Idk wtf I'm getting at right now. I'm just scared, and I feel like half of our country doesn't give a fuck
Rising Star
We only have one life to live and YOU are in control of yours. If you feel like your healing will begin once you start speaking about your pain, then do it. Because you’re in control of your story. Don’t give that power to someone else.
I hate that you went through that situation but I wish you nothing but luck on your journey to healing.
Chief
Hi, sending you so much love and positive energy, I wish I could give you a hug. I completely hear you on the trauma you experienced and then seeing such irrational things happening with controlling women’s bodies. I think when you feel ready, and want to, you should share your story.

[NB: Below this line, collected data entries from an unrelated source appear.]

(** * ClassifyHub: the GitHub API cache, stale-lock recovery and the batch
    scheduler

    A shallow embedding of [github.py], [utility.py] and [processor.py],
    with the properties of the data-access and coordination layer stated
    and proved against it. *)

From Stdlib Require Import ZArith QArith String List Bool Lia Lqa.
From stdpp Require Import gmap strings list fin_maps.

Local Set Warnings "-register-all,-clear-no-such-hyp".
Local Open Scope string_scope.
Local Open Scope Z_scope.

(** ** JSON values

    What [json.load] and [requests.Response.json] produce.  Objects are
    finite maps from strings, as Python dicts are. *)

Inductive json : Type :=
| JNull
| JBool (b : bool)
| JNum (n : Z)
| JStr (s : string)
| JList (l : list json)
| JDict (d : gmap string json).

(** The Python exceptions of the modelled functions.  [github.py]
    declares [GithubConnectionError] and raises it nowhere. *)
Inductive exn : Type :=
| GithubError
| GithubConnectionError
| ValueError
| TypeError
| KeyError
| LockTimeout
| LockFailed
| NotLocked.

Inductive outcome (A : Type) : Type :=
| Val (a : A)
| Raise (e : exn).
Arguments Val {A} a.
Arguments Raise {A} e.

(** [needle in s] for two Python strings. *)
Definition str_contains (needle s : string) : bool :=
  match String.index 0 needle s with
  | Some _ => true
  | None => false
  end.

You can start by telling your mother you were raped. You can go into the next level of details, if you feel comfortable. A lot of women and men think abortion is “immoral” until something happens to them, that makes them change their mind. You may not be able to change your mother’s mind, but you can at the very least share your burden and pain. If it was my daughter, sister, friend, I’d want to know and be there for them
💗
Rising Star
And whoever posted the laugh reaction on your question has a special place in hell. They will probably do the same to this comment but don’t let them get to you. It says more about them than it does about you if they feel another woman’s account of her rape is something to laugh at.
You need to think/do what is best for you. You are the only person who will do that. While you’re so worried about other people’s feelings, is thinking about yours?
Rising Star
Sending you strength and love and hugs!
Rising Star
I am sorry, OP. Your account on the other thread was harrowing. I don’t have any advice except to maybe suggest therapy if you think that might help. I agree with you that keeping silent under the current circumstances can disturb your mental peace but I also suggest looking out for yourself first. I agree with another D1 saying that you could tell your mother about the rape even if you don’t tell her about the abortion. But at the end of the day, you know your family best and must do what it takes for you to be at peace. Do you have any siblings/cousins you are close to you could confide in?